START Extracted information

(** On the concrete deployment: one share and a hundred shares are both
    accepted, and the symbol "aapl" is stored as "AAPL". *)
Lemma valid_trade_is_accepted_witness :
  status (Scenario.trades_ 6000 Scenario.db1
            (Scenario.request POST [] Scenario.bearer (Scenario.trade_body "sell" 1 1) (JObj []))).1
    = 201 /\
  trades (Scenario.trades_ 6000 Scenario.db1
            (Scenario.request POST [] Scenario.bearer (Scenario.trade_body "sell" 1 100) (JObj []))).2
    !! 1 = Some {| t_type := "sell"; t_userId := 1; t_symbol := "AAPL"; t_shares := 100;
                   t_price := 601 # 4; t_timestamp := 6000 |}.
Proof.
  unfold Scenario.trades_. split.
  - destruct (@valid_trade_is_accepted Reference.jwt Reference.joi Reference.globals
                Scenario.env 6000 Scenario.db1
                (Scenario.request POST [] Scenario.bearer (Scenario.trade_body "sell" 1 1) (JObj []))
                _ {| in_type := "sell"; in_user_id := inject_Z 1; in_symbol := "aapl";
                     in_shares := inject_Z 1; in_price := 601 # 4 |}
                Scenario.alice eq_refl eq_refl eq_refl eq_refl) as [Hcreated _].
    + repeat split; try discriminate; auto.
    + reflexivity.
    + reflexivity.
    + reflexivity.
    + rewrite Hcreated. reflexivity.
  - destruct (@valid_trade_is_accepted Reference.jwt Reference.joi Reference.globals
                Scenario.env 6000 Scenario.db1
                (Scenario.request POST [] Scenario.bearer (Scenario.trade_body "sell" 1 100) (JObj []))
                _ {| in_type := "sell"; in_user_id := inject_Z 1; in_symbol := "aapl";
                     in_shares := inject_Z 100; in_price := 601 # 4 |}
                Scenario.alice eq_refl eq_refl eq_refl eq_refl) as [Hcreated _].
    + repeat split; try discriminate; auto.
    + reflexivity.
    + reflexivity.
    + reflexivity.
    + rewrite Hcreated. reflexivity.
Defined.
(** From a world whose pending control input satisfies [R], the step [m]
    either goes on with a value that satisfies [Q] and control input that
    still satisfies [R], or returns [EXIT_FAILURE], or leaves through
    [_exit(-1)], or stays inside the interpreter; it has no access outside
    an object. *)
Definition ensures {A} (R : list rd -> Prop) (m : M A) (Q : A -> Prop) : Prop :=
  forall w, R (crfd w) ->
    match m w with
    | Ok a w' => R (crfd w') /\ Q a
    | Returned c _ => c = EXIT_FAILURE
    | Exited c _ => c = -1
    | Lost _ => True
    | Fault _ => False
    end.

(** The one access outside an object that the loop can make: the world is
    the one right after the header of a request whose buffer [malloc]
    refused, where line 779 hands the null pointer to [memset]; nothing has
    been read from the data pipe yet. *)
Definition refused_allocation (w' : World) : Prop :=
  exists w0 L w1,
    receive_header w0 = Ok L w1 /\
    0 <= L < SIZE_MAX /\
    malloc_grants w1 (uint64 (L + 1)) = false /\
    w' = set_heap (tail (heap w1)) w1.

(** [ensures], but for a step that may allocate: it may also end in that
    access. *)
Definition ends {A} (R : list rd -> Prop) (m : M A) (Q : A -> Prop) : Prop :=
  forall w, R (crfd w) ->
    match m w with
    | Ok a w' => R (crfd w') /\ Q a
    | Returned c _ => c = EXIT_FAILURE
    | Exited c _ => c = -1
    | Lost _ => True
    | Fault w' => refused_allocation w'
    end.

END Extracted information

Out of the data above, return each line where the word "request" can be found.

▶ **Reply to the exercise**
            (Scenario.request POST [] Scenario.bearer (Scenario.trade_body "sell" 1 1) (JObj []))).1
            (Scenario.request POST [] Scenario.bearer (Scenario.trade_body "sell" 1 100) (JObj []))).2
                (Scenario.request POST [] Scenario.bearer (Scenario.trade_body "sell" 1 1) (JObj []))
                (Scenario.request POST [] Scenario.bearer (Scenario.trade_body "sell" 1 100) (JObj []))
    the one right after the header of a request whose buffer [malloc]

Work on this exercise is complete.